From that you may be able to see the pattern for how to generate all subsequent  layers.

Someone would have to make a much more convincing argument before I would believe there can be no single line simple closed form expression that gives the number at any particular position.

There is a whole field called 'generating functions' which can sometimes come up with the most surprising solutions to problems like this. Mathematica implements this using RSolve. If you could express the value at any position as the sum of the three values at the next lower positions along with the values of the base cases for the bottom layer then RSolve might find such an expression.

There is even a free online course underway right now on the topic of generating functions called Analytic Combinatorics over at coursera.org. The class has been going for a couple of weeks and is only six weeks long, so it might be a challenge, but if it isn't beyond you then it might be an interesting new way of looking at problems like this.

There is also a text called Concrete Mathematics written by Knuth and a couple of other authors that tries to introduce the subject. I had a difficult time trying to adapt to the style of that book, but you might do better. Surprisingly, there were a number of errors in earlier printings of that so if you consider buying an inexpensive used copy then you might try to get the latest printing you can find.

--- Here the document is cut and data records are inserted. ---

(** C24. Progress survives a restart, and saving it is optimistic, on any adapter that accepts
    the state saved and reads its stream back. Once an event is recorded as processed, [save] raises
    UnmetWriteConditionError, leaving the log alone, if the store knows a position of the state
    stream, from when it last loaded or saved a state, and the stream's last event is at another.
    Otherwise (the position is the same, or the store knows none, having never loaded a state or
    found none, and takes it from the stream as it saves) it returns with nothing left to save, and
    a store created afterwards asks the source for exactly the events after that one. *)
Theorem progress_survives_restart p event st store log :
  let converter := StoredEventEventConsumerStateConverter in
  ea_holds st log -> ea_addresses (stream_identifier (state_stream category p)) = true ->
  ea_accepts log (category_name category) p [state_changed now (event_to_state converter event)] ->
  let recorded := (record_processed converter event None p store).2 in
  let latest := last (log_of (stream_identifier (state_stream category p)) log) in
  let outcome := save_state debug category now (Some p) (st, recorded) in
  if up_to_date store p latest
  then exists new st' store', outcome = (Ok (), (st', store')) /\ ea_holds st' (log ++ [new]) /\
    get_lag store' p = 0 /\
    (load_to_query_constraint category converter p (st', new_state_store)).1 =
      Ok (Some (sequence_number_after (se_sequence_number event)))
  else exists m st' store', outcome = (Raise (UnmetWriteConditionError m), (st', store')) /\
    ea_holds st' log /\ get_lag store' p = Datatypes.S (get_lag store p).
Proof.
  intros converter Hst Ha Hacc recorded latest outcome.
  assert (get_state recorded p = Some [("last_sequence_number"%string,
    VInt (se_sequence_number event))]) as Hstate.
  { unfold recorded, record_processed, get_state. cbn. by rewrite dict_get_set_eq. }
  assert (get_lag recorded p = Datatypes.S (get_lag store p)) as Hlag.
  { unfold recorded, record_processed, get_lag at 1. cbn. by rewrite dict_get_set_eq. }
  assert (Json (mk_obj [("last_sequence_number"%string, VInt (se_sequence_number event))])) as Hj
    by by apply mk_obj_json; repeat constructor.
  pose proof (save_partition_cases debug category now p _ st recorded log Hst Ha Hacc Hstate Hj
    ltac:(lia)) as Hcases. cbn zeta in Hcases.
  change (up_to_date recorded p ?l) with (up_to_date store p l) in Hcases.
  fold latest in Hcases. unfold outcome, save_state. cbn [from_option save_partitions].
  unfold mbind, ST_bind. destruct (up_to_date store p latest).
  - destruct Hcases as (new & st' & store' & -> & Hst' & Hlog & Hpay & ->).
    exists new, st'. eexists. split; [reflexivity|]. split; [done|]. split.
    { unfold get_lag at 1. cbn. by rewrite dict_get_set_eq. }
    pose proof (fresh_load category p st' (log ++ [new]) new _ Hst' Ha
      ltac:(by rewrite log_of_app, Hlog, last_snoc) Hpay Hj) as Hload.
    unfold load_to_query_constraint, mbind, ST_bind.
    destruct (load_state category p (st', new_state_store)) as [[o|] w]; [|done].
    by injection Hload as ->.
  - destruct Hcases as (m & st' & -> & Hst'). exists m, st'. eexists.
    split; [reflexivity|]. split; [done|]. by rewrite get_lag_touch.
Qed.
End restart.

There is a text called Proofs that Really Count which tries to show that many times hard problems in combinatorics are perhaps only hard because we are trying to count up the numbers in an inconvenient way. He tries to show how you look for a different way of counting exactly the same number of items and which makes the problem much easier to do. I'd have to think a while before deciding whether that could help with this particular problem, but I would expect that it would apply.

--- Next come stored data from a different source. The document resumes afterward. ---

Lemma save_progress w k :
  at_progress_in w k -> is_Some (get_state w.2 default_partition) ->
  exists w', save_partition debug category now default_partition w = (Ok (), w') /\
    at_progress_in w' k /\ lag w'.2 = 0 /\ is_Some (get_state w'.2 default_partition).
Proof.
  intros Hp [state Hstate]. destruct w as [st store]. cbn [fst snd] in *.
  destruct (decide (lag store = 0)) as [Hz|Hnz].
  { exists (st, touch_lag store default_partition). unfold save_partition. cbn [fst snd].
    rewrite Hstate, get_lag_touch, decide_True by done.
    split_and!; [done|by apply touch_progress|done|by exists state]. }
  pose proof Hp as [(log & Hst & Hkept & Hs & Hlen & Hpos) Hl Hb Hm Hpart Hn]. cbn [fst snd] in *.
  rewrite Hstate in Hm. destruct Hm as (Hres & Hj & [Hz|(ev & Hev & Heq)]); [done|].
  pose proof (save_partition_cases debug category now default_partition state st store log Hst
    (proj1 Hkeeps) ltac:(subst state; apply (proj2 Hkeeps); [done|lia]) Hstate Hj
    ltac:(lia)) as Hcases. cbn zeta in Hcases.
  replace (up_to_date store default_partition _) with true in Hcases.
  2: { unfold up_to_date. destruct Hpos as [->| ->]; [done|].
       destruct (last (log_of sstream log)); cbn; [|done]. symmetry. by apply bool_decide_eq_true_2. }
  destruct Hcases as (new & st' & store' & E & Hst' & Hlog & Hpay & ->).
  eexists. split; [exact E|].
  set (store' := set_lag _ _ _).
  assert (lag store' = 0) as Hlag by (unfold store', get_lag; cbn; by rewrite dict_get_set_eq).
  split; [|split; [exact Hlag|by exists state]].
  destruct (touch_progress _ _ _ Hp) as [_ _ _ _ Hpart' Hn']. cbn [fst snd] in Hpart', Hn'.
  split; cbn [fst snd]; [|lia|done| | |].
  - exists (log ++ [new]). rewrite Hlag, Nat.sub_0_r. unfold stored_at.
    rewrite log_of_app, Hlog, last_snoc.
    split_and!; [done|by apply kept_state|by exists state|rewrite length_app; cbn [length]; lia|].
    right. unfold store', get_position. cbn. by rewrite dict_get_set_eq.
  - change (get_state store' default_partition) with (get_state store default_partition).
    rewrite Hstate. by split_and!; [..|left].
  - by apply (dict_keys_only _ _ _ Hpart').
  - by apply (dict_set_NoDup (css_lags (touch_lag store default_partition))).
Qed.

(** An interval, when there is one, bounds what is left unsaved after a commit. *)
Definition within_interval (store : EventConsumerStateStore) : Prop :=
  forall n, persistence_interval = Some n -> 0 < n -> lag store < n.

Lemma save_if_needed_progress w k :
  at_progress_in w k -> is_Some (get_state w.2 default_partition) ->
  exists w', save_if_needed debug category persistence_interval now default_partition w =
      (Ok (), w') /\
    at_progress_in w' k /\ within_interval w'.2 /\ is_Some (get_state w'.2 default_partition).
Proof.
  intros Hp Hstate. destruct w as [st store]. unfold save_if_needed, within_interval.
  destruct persistence_interval as [[|n]|].
  - exists (st, store). split_and!; [done|done| |done]. intros n [= <-]. lia.
  - cbn [fst snd]. rewrite get_lag_touch. case_decide as Hn.
    + destruct (save_progress (st, touch_lag store default_partition) k)
        as (w' & E & Hp' & Hlag & Hs'); [by apply touch_progress|done|].
      exists w'. unfold save_state. cbn [from_option save_partitions]. unfold mbind, ST_bind.
      rewrite E. split_and!; [done|done| |done]. intros m [= <-]. lia.
    + exists (st, touch_lag store default_partition).
      split_and!; [done|by apply touch_progress| |done].
      intros m [= <-]. cbn [fst snd]. rewrite get_lag_touch. lia.
  - by exists (st, store).
Qed.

I tried to give Simplify some assumptions about the domain of r and c and hoped that it might surprise me with a greatly simpler expression, but I was unsuccessful. Perhaps someone else would have more luck.

I did not find this as an example or exercise in Concrete Mathematics, but if you could swim in that text I suppose you could easily solve this problem.

I did not find this as a sequence in the OEIS, but finding multidimensional sequences in that is usually difficult for me.

Using FunctionExpand on things like Binomial[ r+2,c+1 ] / Binomial[ r,c ] I tried expressing coefficients in one layer as a rational times the Binomial of the previous layer. But I just can't see a nice simple factorial or binomial that relates a layer to the previous layer. Fumbling with RSolve didn't seem to help either. Perhaps someone else can do better.